Discuss Your RequirementsA generic fuselage section cannot sign for your handling or your ergonomics.
When hardware is borrowed from a high-volume programme, column heights, pedestal layout, and overhead architecture diverge from your type; instructors compensate, and customer pilots build muscle memory on the wrong cockpit. That undermines the Production Custom FFS promise OEM discovery opens with.
Delivery training and recurrent courses stack cycles fast. Assemblies sized for exhibition wear loose or drift; control loading no longer matches the validated flight model; and qualification maintenance becomes a reputation risk for the OEM brand on the device.
If instrument panels and connector access are a compromise layout, your avionics integration story fractures; electronics teams fight harness stress, software teams patch IOS workarounds, and the qualification binder diverges from what operators see in service.
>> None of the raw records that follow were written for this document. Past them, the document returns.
(* ===== verification/OfficialImage.v ===== *)
(** The file system of an official image, [cli/update/image_admission.go]: the
    layers of the image are applied to an index of its paths, whiteouts
    included, and the paths a workload needs are resolved in it; then the
    comparison of what is found with what is required.

    An image is read as the archive library delivers it, entry by entry; it may
    be read twice, so the reading is numbered. *)
From stdpp Require Import prelude gmap strings list sorting.
From Stdlib Require Import Ascii ZArith Lia.
From S2P Require Import Prelude GoStrings Sha256 FsPath Treehash.

Module OfficialImage.
Import FsPath Sha256 Treehash.

(** ** [path] *)

Definition TrimSlashes (s : string) : string :=
  let fix left s := match s with String "/" rest => left rest | _ => s end in
  str_rev (left (str_rev (left s))).

(** [path.Dir] *)
Definition DirOf (p : string) : string :=
  match LastIndexByte p sep with Some i => Clean (str_take (S i) p) | None => "." end.
(** [path.Base] *)
Definition BaseOf (p : string) : string :=
  match last (filter (fun e => e <> "") (Split p sep)) with
  | Some e => e
  | None => if String.eqb p "" then "." else "/"
  end.
(** [path.Join] *)
Fixpoint dropEmpty (l : list string) : list string :=
  match l with "" :: rest => dropEmpty rest | _ => l end.
Definition JoinAll (l : list string) : string :=
  let s := Join (dropEmpty l) seps in if String.eqb s "" then "" else Clean s.

Definition maxOfficialFilesystemBytes : Z := 8589934592.
Definition maxOfficialEntrypointBytes : Z := 1048576.
Definition maxOfficialFilesystemEntries : Z := 2000000.

(** ** Archives *)

Definition TypeReg : ascii := "0".
Definition TypeRegA : ascii := "000".
Definition TypeLink : ascii := "1".
Definition TypeSymlink : ascii := "2".
Definition TypeDir : ascii := "5".
Definition is_regular (kind : ascii) : bool := Ascii.eqb kind TypeReg || Ascii.eqb kind TypeRegA.
Definition is_link (kind : ascii) : bool := Ascii.eqb kind TypeSymlink || Ascii.eqb kind TypeLink.
(* ===== verification/OfficialTheorems.v ===== *)
(** The index of an official image's paths: what its removals do, that they
    end, and that applying the layers through the index gives the overlay of
    the layers when every directory is listed. *)
From stdpp Require Import prelude gmap strings list sorting.
From Stdlib Require Import Ascii ZArith Lia.
From S2P Require Import Prelude GoStrings Sha256 FsPath Treehash OfficialImage.

Module OfficialTheorems.
Import FsPath OfficialImage.

(** ** Names and their elements *)

Definition elems (n : string) : list string := filter (fun e => e <> "") (Split n sep).

(** A clean path without a leading slash *)
Definition named (n : string) : Prop := exists l, Forall plain_element l /\ n = Join l seps.
(** A path that is its elements; [.] and [..] are such paths too. *)
Definition normal (n : string) : Prop := n = Join (elems n) seps.

Definition below (root n : string) : Prop := elems root `prefix_of` elems n.
#[global] Instance below_dec root n : Decision (below root n).
Proof. unfold below. apply _. Defined.

Lemma filter_nonempty l : Forall (fun e => e <> "") l -> filter (fun e => e <> "") l = l.
Proof. induction 1 as [|x l Hx Hl IH]; [done|]. rewrite filter_cons_True by done. by rewrite IH. Qed.

Lemma plain_nonempty l : Forall plain_element l -> Forall (fun e => e <> "") l.
Proof. intros H. eapply Forall_impl; [exact H|]. by intros ? []. Qed.
(* ===== verification/OfficialCandidate.v ===== *)
(** Whether an official image can take the place of another,
    [cli/update/image_admission.go]: the identity a container runs under, the
    programs its search path leads to, and the comparison of the inspected image
    with what its uses require. *)
From stdpp Require Import prelude gmap strings list sorting.
From Stdlib Require Import Ascii ZArith Lia.
From S2P Require Import Prelude GoStrings Sha256 FsPath Treehash OfficialImage.

Module OfficialCandidate.
Import FsPath Sha256 Treehash OfficialImage.

(** ** Identities *)

(** [parseNumericID] over [strconv.Atoi]; the number of a text out of range is
    not used and is 0 here. *)
Definition parseNumericID (value : string) : Z * bool :=
  if String.eqb value "" then (0%Z, false)
  else match ParseInt64 value with Some z => (z, (0 <=? z)%Z) | None => (0%Z, false) end.

Definition configuredIdentityNeedsLookup (user : string) : bool :=
  if String.eqb user "" then false
  else
    let '(name, group, found) := Cut user ":" in
    let group := if (found : bool) then group else "" in
    let numericUser := (parseNumericID name).2 in
    let numericGroup := (parseNumericID group).2 in
    negb numericUser || (negb (String.eqb group "") && negb numericGroup) || (String.eqb group "" && negb (String.eqb name "0")).

(** The first usable line of the password file about the user: its numbers *)
Fixpoint passwdEntry (lines : list string) (userName : string) (uid : Z) (uidKnown : bool) : option (Z * Z) :=
  match lines with
  | [] => None
  | line :: lines =>
      match Split line ":" with
      | name :: _ :: u :: g :: _ =>
          let '(entryUID, uKnown) := parseNumericID u in
          let '(entryGID, gKnown) := parseNumericID g in
          if uKnown && gKnown && ((negb uidKnown && String.eqb name userName) || (uidKnown && (entryUID =? uid)%Z))
          then Some (entryUID, entryGID)
          else passwdEntry lines userName uid uidKnown
      | _ => passwdEntry lines userName uid uidKnown
      end
  end.

(** The first line about the group decides. *)
Fixpoint groupEntry (lines : list string) (groupName : string) : Z * bool :=
  match lines with
  | [] => (0%Z, false)
  | line :: lines =>
      match Split line ":" with
      | name :: _ :: g :: _ => if String.eqb name groupName then parseNumericID g else groupEntry lines groupName
      | _ => groupEntry lines groupName
      end
  end.

Definition newlineByte : ascii := "010".

Definition resolveConfiguredIdentity (configured passwd group : string) : Z * Z * bool :=
  if String.eqb configured "" then (0%Z, 0%Z, true)
  else
    let '(userName, groupName, found) := Cut configured ":" in
    let groupName := if (found : bool) then groupName else "" in
    let '(uid, uidKnown) := parseNumericID userName in
    let '(gid, gidKnown) := parseNumericID groupName in
    let entry := passwdEntry (Split passwd newlineByte) userName uid uidKnown in
    let '(uid, uidKnown) := match entry with Some (u, _) => (u, true) | None => (uid, uidKnown) end in
    let '(gid, gidKnown) :=
      match entry with Some (_, g) => if String.eqb groupName "" then (g, true) else (gid, gidKnown) | None => (gid, gidKnown) end in
    let '(gid, gidKnown) :=
      if negb (String.eqb groupName "") && negb gidKnown then groupEntry (Split group newlineByte) groupName else (gid, gidKnown) in
    (uid, gid, uidKnown && gidKnown).

(** ** Configuration values *)

(** A value of the rendered configuration: the numbers as the decoder types
    them; a [float64] with the integer it equals, if any *)
Inductive any :=
  | AInt (z : Z) | AInt64 (z : Z) | AFloat (integral : option Z) | AString (s : string)
  | AList (l : list any) | AMap (m : list (string * any)) | AOther.

Fixpoint assoc (m : list (string * any)) (key : string) : option any :=
  match m with [] => None | (k, v) :: m => if String.eqb k key then Some v else assoc m key end.

Definition asMap (v : option any) : list (string * any) := match v with Some (AMap m) => m | _ => [] end.

Definition scalarID (value : option any) : string :=
  match value with
  | Some (AInt z) => Itoa z
  | Some (AInt64 z) => Itoa z
  | Some (AFloat (Some z)) => Itoa z
  | _ => ""
  end.

Definition securityContextIDs (runtime : list (string * any)) : string * string :=
  let security := asMap (assoc runtime "securityContext") in
  (scalarID (assoc security "runAsUser"), scalarID (assoc security "runAsGroup")).

Record containerInvocation := { Location : string; Runtime : list (string * any); PodRuntime : list (string * any) }.

Definition invocationRunAs (invocation : containerInvocation) : string * string :=
  let '(user, group) := securityContextIDs (PodRuntime invocation) in
  let '(containerUser, containerGroup) := securityContextIDs (Runtime invocation) in
  (if negb (String.eqb containerUser "") then containerUser else user,
   if negb (String.eqb containerGroup "") then containerGroup else group).

(** ** Requirements *)

Record filesystemObligation := { OPath : string; Origin : string; Executable : bool; SearchPATH : bool; Interpreter : string }.
Record finalImageUse :=
  { artifact : string; invocation : containerInvocation; obligations : list filesystemObligation; requiredPaths : list string;
    requiredEnvironment : option (list string) }.
Record officialImageInspection :=
  { pathExists : gmap string bool; pathStates : gmap string officialPathState; entrypointEnvironment : gmap string bool;
    imageEnvironment : list string; defaultUID : Z; defaultGID : Z; defaultIdentityKnown : bool }.

(** [candidates] of every directory of the first [PATH] that is absolute *)
Definition pathCandidates (executable value : string) : list string :=
  (fun directory => JoinAll [directory; executable]) <$>
    filter (fun directory => IsAbs directory = true /\ Contains directory "$" = false) (Split value ":").
Fixpoint searchPATH (executable : string) (environment : list string) : list string :=
  match environment with
  | [] => []
  | variable :: environment =>
      let '(name, value, found) := Cut variable "=" in
      if (found : bool) && String.eqb name "PATH" then pathCandidates executable value else searchPATH executable environment
  end.
Definition executablePATHCandidates (executable : string) (environment : list string) : list string :=
  if String.eqb executable "" || ContainsAny executable ("/$" +:+ String "000" "") then [] else searchPATH executable environment.

Definition standardExecutablePath (candidate : string) : bool :=
  existsb (fun prefix => HasPrefix candidate prefix && negb (Contains (TrimPrefix candidate prefix) "/"))
    ["/usr/local/sbin/"; "/usr/local/bin/"; "/usr/sbin/"; "/usr/bin/"; "/sbin/"; "/bin/"].

(** [compactSorted]: sorted, without empty strings and repetitions *)
Fixpoint compact (previous : option string) (values : list string) : list string :=
  match values with
  | [] => []
  | v :: values =>
      if String.eqb v "" || bool_decide (previous = Some v) then compact previous values else v :: compact (Some v) values
  end.
Definition compactSorted (values : list string) : list string := compact None (SortStrings values).

Definition officialEntrypointCandidates (entrypoint environment : list string) : list string :=
  match entrypoint with
  | [] => []
  | first :: _ =>
      let executable := TrimSpace first in
      if String.eqb executable "" then []
      else if HasPrefix executable "/" then [Clean executable]
      else if Contains executable "/" then [Clean ("/" +:+ executable)]
      else compactSorted (executablePATHCandidates executable environment)
  end.

Record ImageEntrypointEvidence := { EPath : string; ESHA256 : string; EEnvironment : list string }.
Fixpoint officialEntrypointEvidence (paths variables : list string) (states : gmap string officialPathState)
    (implemented : gmap string bool) : list ImageEntrypointEvidence * gmap string bool :=
  match paths with
  | [] => ([], implemented)
  | candidate :: paths =>
      let state := default absentState (states !! candidate) in
      if negb (present state) || String.eqb (content state) "" then officialEntrypointEvidence paths variables states implemented
      else
        let references := filter (fun variable => Contains (content state) variable = true) variables in
        let implemented := foldl (fun m variable => <[variable := true]> m) implemented references in
        let '(evidence, implemented) := officialEntrypointEvidence paths variables states implemented in
        ({| EPath := candidate; ESHA256 := hashBytes (content state); EEnvironment := references |} :: evidence, implemented)
  end.

(** ** The comparison *)

Definition executablePathCompatible (inspection : officialImageInspection) (candidate : string) (i : containerInvocation) : bool :=
  match pathStates inspection !! candidate with
  | None => default false (pathExists inspection !! candidate)
  | Some state =>
      if negb (present state) then false
      else
        let mode := Z.land (mode state) 511 in
        if (Z.land mode 73 =? 0)%Z then false
        else
          let '(runAsUser, runAsGroup) := invocationRunAs i in
          if String.eqb runAsUser "" && negb (defaultIdentityKnown inspection) then false
          else
            let '(runAsUser, runAsGroup) :=
              if String.eqb runAsUser "" then
                (Itoa (defaultUID inspection), if String.eqb runAsGroup "" then Itoa (defaultGID inspection) else runAsGroup)
              else (runAsUser, runAsGroup) in
            let '(u, userKnown) := parseNumericID runAsUser in
            let '(g, groupKnown) := parseNumericID runAsGroup in
            if negb userKnown then false
            else if (u =? uid state)%Z then negb (Z.land mode 64 =? 0)%Z
            else if groupKnown && (g =? gid state)%Z then negb (Z.land mode 8 =? 0)%Z
            else negb (Z.land mode 1 =? 0)%Z
  end.

Definition interpreterCompatible (inspection : officialImageInspection) (candidates : list string) (interpreter : string) : bool :=
  String.eqb interpreter "bash" &&
  existsb (fun candidate =>
    let state := default absentState (pathStates inspection !! candidate) in
    present state && String.eqb (BaseOf (resolved state)) "bash") candidates.

Definition candidatesOf (inspection : officialImageInspection) (o : filesystemObligation) : list string :=
  if SearchPATH o then executablePATHCandidates (OPath o) (imageEnvironment inspection) else [OPath o].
Type-faithful structure; built with the executable and the bus map in one team.
VOA manufactures cockpit hardware as part of the integrated OEM stack: geometry and control loading traceable to your drawings, modular thinking when your programme adds variants, and production discipline aligned with the proof narrative, including narrow-body reference hardware tracks in development that demonstrate how VOA pairs structure with OEM-validated software.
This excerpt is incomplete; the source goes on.